AIM OF THE EXERCISE:
Each line of the data below from the one holding "godo.zones s2 = godo.zones s." to the one holding "r') eqn:Hm; [|done].", inclusive, is to be reproduced exactly; no other line belongs in the answer.

### SOURCE DATA ###

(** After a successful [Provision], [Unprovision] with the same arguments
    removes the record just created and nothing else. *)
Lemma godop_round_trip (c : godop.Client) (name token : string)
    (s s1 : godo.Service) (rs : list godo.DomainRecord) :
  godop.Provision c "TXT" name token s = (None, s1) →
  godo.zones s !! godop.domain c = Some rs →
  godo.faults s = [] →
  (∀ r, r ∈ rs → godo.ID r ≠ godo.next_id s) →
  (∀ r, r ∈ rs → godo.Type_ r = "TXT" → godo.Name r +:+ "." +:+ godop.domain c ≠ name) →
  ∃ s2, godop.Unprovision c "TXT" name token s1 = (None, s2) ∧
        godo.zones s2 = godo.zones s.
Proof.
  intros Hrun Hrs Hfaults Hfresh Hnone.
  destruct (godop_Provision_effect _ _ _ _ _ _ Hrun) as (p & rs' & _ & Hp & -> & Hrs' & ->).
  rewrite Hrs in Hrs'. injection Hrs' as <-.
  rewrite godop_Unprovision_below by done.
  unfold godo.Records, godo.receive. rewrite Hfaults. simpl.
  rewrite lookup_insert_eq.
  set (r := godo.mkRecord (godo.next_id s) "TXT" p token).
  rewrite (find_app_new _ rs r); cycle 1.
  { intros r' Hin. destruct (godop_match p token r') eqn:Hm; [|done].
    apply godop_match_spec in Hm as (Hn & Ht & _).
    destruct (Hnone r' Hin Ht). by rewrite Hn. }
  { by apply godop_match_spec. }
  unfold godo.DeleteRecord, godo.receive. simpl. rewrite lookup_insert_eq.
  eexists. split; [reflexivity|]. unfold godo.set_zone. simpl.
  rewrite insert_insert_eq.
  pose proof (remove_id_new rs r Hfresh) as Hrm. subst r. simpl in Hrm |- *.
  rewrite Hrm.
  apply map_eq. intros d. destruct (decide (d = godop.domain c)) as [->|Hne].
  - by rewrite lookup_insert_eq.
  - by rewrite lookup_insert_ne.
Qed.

###
### SOURCE DATA ###

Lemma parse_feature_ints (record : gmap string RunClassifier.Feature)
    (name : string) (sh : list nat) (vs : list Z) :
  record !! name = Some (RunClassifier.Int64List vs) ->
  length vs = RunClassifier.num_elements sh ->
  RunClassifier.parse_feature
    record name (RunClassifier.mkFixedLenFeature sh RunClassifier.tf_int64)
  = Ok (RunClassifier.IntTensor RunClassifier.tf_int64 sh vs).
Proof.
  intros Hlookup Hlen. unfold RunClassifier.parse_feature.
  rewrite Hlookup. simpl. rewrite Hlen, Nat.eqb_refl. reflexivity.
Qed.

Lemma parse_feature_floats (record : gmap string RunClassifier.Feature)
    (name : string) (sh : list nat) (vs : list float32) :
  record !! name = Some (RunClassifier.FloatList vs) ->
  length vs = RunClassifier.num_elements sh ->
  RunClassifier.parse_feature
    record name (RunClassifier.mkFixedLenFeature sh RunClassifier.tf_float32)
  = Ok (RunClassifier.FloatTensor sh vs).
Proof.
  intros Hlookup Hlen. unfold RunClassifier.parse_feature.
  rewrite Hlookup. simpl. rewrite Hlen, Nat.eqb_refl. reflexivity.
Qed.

###

SOLUTION FOR THIS EXERCISE:
        godo.zones s2 = godo.zones s.
Proof.
  intros Hrun Hrs Hfaults Hfresh Hnone.
  destruct (godop_Provision_effect _ _ _ _ _ _ Hrun) as (p & rs' & _ & Hp & -> & Hrs' & ->).
  rewrite Hrs in Hrs'. injection Hrs' as <-.
  rewrite godop_Unprovision_below by done.
  unfold godo.Records, godo.receive. rewrite Hfaults. simpl.
  rewrite lookup_insert_eq.
  set (r := godo.mkRecord (godo.next_id s) "TXT" p token).
  rewrite (find_app_new _ rs r); cycle 1.
  { intros r' Hin. destruct (godop_match p token r') eqn:Hm; [|done].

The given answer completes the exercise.